## TASK PROMPT
Copy the lines exactly. Begin at the first line of the data and stop after the line with "by destruct (Hget".

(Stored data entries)
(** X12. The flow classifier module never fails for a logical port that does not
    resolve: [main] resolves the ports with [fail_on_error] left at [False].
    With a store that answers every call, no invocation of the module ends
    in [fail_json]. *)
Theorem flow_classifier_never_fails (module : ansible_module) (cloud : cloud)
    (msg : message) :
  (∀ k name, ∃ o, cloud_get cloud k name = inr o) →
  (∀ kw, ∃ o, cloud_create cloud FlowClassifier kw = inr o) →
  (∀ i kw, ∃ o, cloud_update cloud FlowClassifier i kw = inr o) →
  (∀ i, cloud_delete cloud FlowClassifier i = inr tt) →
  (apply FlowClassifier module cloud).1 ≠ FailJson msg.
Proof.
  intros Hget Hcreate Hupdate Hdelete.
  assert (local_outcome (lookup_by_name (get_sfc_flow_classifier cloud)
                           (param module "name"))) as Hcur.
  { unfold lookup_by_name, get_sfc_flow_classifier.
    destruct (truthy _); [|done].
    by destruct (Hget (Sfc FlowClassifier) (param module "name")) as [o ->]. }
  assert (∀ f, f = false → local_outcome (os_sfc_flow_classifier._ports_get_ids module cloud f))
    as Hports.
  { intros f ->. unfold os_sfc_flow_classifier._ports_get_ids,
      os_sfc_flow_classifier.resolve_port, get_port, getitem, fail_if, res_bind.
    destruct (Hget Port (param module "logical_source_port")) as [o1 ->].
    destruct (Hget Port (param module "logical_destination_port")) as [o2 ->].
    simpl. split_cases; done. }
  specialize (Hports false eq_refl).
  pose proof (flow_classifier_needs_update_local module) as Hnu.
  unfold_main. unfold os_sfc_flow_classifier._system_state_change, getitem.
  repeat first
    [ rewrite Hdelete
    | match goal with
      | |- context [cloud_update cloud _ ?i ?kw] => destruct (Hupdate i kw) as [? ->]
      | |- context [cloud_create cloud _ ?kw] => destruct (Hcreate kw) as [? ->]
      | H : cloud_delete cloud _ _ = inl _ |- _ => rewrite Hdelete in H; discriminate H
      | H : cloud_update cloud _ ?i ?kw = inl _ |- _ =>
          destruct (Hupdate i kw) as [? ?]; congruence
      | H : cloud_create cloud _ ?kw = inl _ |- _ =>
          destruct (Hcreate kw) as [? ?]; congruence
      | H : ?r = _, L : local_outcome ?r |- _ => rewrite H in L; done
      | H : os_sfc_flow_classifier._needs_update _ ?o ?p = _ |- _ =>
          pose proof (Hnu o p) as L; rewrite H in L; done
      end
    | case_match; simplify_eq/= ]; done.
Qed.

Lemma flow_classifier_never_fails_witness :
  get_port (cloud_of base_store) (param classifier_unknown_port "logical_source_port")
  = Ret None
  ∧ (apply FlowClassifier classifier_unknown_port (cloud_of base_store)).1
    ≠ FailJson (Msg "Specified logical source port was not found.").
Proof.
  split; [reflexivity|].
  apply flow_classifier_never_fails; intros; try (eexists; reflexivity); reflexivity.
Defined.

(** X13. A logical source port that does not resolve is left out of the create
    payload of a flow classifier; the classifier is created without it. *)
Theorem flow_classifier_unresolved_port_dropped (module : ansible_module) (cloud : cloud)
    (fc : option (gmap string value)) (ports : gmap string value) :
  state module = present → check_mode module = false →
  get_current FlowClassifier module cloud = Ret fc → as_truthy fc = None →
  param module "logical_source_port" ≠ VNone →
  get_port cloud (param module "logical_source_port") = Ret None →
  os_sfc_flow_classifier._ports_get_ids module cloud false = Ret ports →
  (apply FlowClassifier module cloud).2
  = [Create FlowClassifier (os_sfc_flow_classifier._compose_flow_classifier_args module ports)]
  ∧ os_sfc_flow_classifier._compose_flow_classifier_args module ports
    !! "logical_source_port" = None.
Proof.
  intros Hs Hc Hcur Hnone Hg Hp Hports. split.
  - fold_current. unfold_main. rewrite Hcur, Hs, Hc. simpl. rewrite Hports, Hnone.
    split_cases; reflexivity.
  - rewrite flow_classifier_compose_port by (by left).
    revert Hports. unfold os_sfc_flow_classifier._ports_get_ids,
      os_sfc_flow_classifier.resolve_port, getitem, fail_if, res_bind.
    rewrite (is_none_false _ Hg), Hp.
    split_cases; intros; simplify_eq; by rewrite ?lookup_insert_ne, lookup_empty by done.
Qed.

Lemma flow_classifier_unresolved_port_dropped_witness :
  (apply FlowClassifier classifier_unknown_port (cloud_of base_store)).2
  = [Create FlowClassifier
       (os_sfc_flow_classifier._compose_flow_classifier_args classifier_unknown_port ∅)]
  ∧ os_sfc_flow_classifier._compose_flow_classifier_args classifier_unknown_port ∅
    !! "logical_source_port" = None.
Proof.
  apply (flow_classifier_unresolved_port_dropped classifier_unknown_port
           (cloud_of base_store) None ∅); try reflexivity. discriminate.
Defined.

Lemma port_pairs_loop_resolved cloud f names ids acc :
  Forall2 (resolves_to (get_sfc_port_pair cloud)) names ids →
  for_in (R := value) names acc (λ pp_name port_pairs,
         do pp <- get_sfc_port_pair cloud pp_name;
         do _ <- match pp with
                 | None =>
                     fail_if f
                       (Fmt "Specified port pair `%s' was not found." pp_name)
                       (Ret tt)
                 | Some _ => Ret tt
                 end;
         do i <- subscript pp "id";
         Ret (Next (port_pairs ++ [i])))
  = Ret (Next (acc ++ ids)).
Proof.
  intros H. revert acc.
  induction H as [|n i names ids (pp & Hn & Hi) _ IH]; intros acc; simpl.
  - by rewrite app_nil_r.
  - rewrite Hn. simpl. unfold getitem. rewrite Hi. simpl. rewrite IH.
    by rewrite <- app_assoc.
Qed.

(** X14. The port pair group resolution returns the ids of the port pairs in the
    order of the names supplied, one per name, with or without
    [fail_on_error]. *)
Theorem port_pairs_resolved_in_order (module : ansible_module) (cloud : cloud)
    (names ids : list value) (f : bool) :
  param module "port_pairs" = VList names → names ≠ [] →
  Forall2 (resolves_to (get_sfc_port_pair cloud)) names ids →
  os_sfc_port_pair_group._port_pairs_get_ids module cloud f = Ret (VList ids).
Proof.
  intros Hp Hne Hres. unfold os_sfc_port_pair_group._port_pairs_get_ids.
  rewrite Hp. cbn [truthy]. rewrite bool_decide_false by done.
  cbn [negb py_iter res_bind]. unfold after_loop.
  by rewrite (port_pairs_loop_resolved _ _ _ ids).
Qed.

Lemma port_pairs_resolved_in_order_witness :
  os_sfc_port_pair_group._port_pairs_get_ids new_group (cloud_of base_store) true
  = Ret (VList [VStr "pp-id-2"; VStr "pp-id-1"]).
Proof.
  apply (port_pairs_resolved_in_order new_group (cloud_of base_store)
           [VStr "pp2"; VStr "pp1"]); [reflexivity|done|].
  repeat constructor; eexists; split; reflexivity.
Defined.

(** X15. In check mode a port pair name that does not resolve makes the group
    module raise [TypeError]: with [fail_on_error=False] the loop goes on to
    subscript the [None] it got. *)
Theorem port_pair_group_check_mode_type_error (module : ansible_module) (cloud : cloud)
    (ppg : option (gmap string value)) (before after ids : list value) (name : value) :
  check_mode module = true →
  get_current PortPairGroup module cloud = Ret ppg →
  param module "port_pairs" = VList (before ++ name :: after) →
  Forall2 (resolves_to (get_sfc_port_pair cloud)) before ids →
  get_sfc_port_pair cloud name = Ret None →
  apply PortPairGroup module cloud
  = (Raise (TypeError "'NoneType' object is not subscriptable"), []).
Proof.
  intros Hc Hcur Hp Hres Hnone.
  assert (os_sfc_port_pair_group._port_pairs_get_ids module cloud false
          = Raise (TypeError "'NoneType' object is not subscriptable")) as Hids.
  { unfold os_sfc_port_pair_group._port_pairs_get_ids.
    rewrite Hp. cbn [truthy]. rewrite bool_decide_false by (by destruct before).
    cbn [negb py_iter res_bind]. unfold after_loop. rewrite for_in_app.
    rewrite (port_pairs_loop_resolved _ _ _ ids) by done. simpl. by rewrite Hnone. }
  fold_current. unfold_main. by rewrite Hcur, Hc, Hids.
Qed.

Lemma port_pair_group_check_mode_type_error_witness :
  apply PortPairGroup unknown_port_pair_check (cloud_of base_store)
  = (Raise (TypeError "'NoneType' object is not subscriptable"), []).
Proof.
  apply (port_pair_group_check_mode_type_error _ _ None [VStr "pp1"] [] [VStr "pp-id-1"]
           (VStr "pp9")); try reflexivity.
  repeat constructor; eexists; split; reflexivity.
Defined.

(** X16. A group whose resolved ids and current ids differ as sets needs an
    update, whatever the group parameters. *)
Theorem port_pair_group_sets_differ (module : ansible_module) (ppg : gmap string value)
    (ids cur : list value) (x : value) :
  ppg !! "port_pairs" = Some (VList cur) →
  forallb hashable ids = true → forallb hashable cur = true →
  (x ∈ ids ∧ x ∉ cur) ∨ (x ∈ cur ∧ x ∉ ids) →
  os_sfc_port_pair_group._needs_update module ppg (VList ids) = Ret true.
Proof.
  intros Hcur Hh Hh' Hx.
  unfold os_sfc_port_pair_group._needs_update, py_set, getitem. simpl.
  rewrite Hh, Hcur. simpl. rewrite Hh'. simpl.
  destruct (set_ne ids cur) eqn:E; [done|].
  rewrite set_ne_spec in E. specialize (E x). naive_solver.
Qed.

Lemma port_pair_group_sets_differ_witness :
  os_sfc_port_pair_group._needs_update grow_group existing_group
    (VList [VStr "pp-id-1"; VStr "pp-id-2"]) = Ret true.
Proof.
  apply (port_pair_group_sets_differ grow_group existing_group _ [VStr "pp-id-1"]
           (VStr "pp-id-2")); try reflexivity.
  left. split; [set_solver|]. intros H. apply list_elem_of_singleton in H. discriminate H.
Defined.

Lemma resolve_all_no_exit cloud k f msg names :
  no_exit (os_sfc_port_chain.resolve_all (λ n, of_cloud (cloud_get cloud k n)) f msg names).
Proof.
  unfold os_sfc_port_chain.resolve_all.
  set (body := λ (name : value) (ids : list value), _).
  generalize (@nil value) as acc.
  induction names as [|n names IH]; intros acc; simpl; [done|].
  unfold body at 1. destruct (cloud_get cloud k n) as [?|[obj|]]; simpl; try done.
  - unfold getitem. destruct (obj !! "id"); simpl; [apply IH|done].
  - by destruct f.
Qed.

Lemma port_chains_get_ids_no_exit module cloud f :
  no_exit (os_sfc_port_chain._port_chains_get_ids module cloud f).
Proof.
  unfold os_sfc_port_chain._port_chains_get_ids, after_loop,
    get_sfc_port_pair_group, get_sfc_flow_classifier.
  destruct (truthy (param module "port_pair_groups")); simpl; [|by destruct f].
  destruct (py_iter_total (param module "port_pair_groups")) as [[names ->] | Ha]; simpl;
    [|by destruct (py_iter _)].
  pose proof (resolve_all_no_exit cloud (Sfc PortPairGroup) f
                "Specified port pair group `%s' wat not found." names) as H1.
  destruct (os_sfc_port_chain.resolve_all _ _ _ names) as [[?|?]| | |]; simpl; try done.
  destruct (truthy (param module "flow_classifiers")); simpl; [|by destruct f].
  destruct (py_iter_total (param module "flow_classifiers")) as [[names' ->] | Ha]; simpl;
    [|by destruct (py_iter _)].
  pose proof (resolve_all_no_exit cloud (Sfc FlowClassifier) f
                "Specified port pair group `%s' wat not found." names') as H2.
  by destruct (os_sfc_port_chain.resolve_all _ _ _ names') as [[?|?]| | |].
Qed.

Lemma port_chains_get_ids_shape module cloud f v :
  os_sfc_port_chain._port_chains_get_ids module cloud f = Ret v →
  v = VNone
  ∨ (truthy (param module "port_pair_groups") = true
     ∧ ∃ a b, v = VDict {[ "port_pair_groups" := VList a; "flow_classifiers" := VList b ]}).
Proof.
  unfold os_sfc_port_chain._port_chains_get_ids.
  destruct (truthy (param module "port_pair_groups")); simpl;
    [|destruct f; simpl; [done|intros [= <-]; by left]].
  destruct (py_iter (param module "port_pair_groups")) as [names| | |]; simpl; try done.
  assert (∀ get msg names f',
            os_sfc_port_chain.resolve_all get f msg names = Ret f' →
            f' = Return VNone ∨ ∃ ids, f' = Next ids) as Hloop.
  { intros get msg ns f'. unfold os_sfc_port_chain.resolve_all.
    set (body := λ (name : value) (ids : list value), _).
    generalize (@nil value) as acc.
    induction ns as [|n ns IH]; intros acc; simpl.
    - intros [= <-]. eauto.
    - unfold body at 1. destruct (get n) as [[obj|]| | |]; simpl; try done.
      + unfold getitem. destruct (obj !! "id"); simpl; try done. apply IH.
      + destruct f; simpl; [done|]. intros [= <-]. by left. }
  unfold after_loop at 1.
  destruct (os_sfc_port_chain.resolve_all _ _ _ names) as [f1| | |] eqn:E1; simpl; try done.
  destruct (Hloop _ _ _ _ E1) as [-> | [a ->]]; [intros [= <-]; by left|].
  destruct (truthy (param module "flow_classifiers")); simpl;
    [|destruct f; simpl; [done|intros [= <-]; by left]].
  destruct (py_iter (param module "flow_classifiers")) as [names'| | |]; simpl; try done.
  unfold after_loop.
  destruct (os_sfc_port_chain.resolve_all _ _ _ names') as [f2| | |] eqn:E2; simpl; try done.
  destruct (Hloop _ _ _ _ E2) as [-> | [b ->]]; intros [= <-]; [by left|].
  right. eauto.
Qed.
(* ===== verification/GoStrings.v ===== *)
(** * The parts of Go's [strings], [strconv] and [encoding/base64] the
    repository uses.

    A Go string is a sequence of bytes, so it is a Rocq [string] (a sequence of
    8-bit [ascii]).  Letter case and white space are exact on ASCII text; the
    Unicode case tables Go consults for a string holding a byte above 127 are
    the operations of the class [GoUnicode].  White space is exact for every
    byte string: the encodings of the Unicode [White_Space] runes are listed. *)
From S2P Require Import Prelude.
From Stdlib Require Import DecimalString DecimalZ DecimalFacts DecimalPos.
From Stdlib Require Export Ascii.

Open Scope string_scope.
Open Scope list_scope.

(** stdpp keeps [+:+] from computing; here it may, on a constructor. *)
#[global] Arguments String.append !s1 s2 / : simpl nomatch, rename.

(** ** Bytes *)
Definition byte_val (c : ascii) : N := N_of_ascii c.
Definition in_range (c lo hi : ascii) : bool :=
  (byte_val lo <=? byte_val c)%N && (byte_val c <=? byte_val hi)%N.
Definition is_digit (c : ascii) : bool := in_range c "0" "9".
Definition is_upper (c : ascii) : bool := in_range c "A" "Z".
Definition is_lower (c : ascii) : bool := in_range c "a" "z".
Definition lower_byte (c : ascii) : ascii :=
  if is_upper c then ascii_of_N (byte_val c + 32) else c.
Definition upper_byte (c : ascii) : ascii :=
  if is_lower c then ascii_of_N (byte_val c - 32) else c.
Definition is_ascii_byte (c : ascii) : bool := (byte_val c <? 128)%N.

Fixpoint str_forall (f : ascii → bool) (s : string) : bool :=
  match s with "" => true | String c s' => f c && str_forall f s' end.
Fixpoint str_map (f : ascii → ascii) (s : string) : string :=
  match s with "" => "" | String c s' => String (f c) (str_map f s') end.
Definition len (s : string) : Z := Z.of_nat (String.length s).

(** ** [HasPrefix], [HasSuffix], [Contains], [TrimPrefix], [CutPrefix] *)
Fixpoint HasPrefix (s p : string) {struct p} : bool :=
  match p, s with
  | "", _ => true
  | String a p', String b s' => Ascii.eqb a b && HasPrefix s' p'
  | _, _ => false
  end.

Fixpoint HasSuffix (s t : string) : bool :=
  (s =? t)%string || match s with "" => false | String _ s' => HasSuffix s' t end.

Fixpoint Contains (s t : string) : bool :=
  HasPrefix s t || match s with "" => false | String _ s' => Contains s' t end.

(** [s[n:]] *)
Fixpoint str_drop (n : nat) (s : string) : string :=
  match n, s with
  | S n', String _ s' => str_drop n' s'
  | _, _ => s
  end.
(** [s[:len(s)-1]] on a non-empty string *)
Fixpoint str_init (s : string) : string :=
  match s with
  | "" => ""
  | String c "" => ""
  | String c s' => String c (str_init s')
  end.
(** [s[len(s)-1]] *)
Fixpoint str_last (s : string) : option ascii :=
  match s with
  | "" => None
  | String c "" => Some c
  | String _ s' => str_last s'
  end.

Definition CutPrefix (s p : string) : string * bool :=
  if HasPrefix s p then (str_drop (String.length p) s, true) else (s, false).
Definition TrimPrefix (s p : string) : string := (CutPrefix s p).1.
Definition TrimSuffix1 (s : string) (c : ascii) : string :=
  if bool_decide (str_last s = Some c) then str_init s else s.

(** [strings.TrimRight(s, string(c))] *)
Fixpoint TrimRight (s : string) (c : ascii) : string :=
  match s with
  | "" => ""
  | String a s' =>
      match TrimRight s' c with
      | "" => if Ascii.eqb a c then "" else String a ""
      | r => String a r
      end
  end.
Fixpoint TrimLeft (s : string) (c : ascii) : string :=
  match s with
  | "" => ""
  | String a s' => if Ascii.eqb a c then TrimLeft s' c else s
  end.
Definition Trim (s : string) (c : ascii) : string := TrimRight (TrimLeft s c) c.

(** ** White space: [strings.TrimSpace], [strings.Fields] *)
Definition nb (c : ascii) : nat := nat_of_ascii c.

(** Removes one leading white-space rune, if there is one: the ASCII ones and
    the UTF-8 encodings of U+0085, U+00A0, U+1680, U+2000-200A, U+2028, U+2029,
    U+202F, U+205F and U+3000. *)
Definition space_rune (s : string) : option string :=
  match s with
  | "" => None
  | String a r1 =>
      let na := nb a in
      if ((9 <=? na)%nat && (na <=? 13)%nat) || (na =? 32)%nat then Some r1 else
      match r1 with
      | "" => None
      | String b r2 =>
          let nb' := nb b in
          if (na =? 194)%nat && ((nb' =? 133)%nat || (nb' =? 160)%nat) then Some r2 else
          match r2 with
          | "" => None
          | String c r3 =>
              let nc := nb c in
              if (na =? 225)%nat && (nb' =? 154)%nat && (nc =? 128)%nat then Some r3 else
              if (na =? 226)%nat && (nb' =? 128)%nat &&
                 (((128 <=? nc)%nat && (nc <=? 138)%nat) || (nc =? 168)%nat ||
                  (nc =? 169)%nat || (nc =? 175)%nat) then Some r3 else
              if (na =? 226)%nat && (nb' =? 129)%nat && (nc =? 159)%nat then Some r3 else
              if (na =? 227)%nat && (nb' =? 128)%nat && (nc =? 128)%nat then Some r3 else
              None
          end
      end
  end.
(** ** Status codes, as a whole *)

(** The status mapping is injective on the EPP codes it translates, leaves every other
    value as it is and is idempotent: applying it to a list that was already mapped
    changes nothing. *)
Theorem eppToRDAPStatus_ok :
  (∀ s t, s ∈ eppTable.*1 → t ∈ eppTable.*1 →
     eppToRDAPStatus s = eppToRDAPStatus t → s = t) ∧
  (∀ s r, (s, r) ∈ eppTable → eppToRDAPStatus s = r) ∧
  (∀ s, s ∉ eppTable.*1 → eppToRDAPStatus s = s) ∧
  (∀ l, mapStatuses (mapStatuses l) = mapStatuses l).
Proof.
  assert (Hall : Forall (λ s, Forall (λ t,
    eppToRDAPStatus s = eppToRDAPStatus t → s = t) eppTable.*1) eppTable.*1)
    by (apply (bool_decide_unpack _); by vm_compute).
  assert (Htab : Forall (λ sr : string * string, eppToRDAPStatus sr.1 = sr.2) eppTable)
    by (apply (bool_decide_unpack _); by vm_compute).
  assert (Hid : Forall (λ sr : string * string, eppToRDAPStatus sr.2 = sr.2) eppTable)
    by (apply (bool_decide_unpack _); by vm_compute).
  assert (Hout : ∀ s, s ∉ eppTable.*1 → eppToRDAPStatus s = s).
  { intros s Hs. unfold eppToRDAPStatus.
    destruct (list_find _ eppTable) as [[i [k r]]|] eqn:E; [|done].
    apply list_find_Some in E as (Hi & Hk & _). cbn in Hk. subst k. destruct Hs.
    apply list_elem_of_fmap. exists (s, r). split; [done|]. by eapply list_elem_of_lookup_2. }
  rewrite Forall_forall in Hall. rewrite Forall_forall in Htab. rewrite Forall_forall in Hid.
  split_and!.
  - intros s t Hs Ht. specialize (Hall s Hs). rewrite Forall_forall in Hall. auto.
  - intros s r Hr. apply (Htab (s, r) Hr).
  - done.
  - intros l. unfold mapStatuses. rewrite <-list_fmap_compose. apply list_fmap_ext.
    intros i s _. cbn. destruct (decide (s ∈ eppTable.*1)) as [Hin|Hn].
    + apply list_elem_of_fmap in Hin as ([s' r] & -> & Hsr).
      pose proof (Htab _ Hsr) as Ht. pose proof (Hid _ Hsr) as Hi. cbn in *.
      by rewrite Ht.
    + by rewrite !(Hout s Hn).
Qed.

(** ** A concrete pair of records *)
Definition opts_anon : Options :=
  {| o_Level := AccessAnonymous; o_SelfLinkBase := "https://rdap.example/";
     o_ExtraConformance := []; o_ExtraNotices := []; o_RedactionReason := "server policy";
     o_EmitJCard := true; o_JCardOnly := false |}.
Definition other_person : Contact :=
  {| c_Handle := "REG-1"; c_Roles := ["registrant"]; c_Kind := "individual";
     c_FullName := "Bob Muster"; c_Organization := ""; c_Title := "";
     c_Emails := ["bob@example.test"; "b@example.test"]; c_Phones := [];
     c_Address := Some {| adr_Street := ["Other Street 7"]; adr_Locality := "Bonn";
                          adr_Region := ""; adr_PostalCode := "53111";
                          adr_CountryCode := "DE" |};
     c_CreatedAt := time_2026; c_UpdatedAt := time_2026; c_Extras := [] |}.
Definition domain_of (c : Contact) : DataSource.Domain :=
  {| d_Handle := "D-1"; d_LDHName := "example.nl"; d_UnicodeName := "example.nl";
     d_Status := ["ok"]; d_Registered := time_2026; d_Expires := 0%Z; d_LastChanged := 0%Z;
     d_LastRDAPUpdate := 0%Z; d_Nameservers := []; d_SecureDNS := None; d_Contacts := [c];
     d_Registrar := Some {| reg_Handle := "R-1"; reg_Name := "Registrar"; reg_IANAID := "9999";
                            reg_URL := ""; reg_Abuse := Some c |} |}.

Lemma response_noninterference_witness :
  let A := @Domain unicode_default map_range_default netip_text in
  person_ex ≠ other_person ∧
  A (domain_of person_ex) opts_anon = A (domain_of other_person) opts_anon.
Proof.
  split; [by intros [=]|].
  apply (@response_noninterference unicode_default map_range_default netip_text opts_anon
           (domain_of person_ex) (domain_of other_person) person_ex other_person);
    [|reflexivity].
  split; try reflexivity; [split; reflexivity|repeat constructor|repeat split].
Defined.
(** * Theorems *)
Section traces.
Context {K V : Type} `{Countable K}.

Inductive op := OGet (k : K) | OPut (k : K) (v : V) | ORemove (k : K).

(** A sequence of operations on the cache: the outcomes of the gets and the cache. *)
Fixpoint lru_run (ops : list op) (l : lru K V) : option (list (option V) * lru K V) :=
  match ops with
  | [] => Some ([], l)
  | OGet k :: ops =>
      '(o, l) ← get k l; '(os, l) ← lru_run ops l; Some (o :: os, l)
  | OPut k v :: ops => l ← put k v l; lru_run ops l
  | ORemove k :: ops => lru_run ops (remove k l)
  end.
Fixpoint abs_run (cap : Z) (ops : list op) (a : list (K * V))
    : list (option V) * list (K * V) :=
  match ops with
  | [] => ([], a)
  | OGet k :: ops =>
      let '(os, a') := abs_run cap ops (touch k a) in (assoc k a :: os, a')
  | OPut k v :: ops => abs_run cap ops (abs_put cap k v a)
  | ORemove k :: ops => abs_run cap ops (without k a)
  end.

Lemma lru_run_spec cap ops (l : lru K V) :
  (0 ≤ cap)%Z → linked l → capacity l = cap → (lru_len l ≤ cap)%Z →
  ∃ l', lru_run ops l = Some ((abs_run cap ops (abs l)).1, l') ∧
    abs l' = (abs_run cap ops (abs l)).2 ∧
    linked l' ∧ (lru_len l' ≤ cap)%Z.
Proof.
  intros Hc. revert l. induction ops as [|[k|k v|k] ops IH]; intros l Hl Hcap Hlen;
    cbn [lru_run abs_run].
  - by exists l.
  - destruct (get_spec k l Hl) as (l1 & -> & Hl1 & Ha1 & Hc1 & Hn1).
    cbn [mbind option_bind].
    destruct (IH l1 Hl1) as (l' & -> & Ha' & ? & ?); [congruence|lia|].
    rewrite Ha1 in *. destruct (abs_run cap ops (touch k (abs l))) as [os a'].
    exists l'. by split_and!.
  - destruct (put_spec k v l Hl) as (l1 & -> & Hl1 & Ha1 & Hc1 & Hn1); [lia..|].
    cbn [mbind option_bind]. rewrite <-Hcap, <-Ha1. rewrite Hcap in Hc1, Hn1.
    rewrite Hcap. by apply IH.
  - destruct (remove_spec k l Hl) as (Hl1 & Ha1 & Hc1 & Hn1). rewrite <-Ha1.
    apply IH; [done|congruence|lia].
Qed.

## RESPONSE TO THE TASK
(** X12. The flow classifier module never fails for a logical port that does not
    resolve: [main] resolves the ports with [fail_on_error] left at [False].
    With a store that answers every call, no invocation of the module ends
    in [fail_json]. *)
Theorem flow_classifier_never_fails (module : ansible_module) (cloud : cloud)
    (msg : message) :
  (∀ k name, ∃ o, cloud_get cloud k name = inr o) →
  (∀ kw, ∃ o, cloud_create cloud FlowClassifier kw = inr o) →
  (∀ i kw, ∃ o, cloud_update cloud FlowClassifier i kw = inr o) →
  (∀ i, cloud_delete cloud FlowClassifier i = inr tt) →
  (apply FlowClassifier module cloud).1 ≠ FailJson msg.
Proof.
  intros Hget Hcreate Hupdate Hdelete.
  assert (local_outcome (lookup_by_name (get_sfc_flow_classifier cloud)
                           (param module "name"))) as Hcur.
  { unfold lookup_by_name, get_sfc_flow_classifier.
    destruct (truthy _); [|done].
    by destruct (Hget (Sfc FlowClassifier) (param module "name")) as [o ->]. }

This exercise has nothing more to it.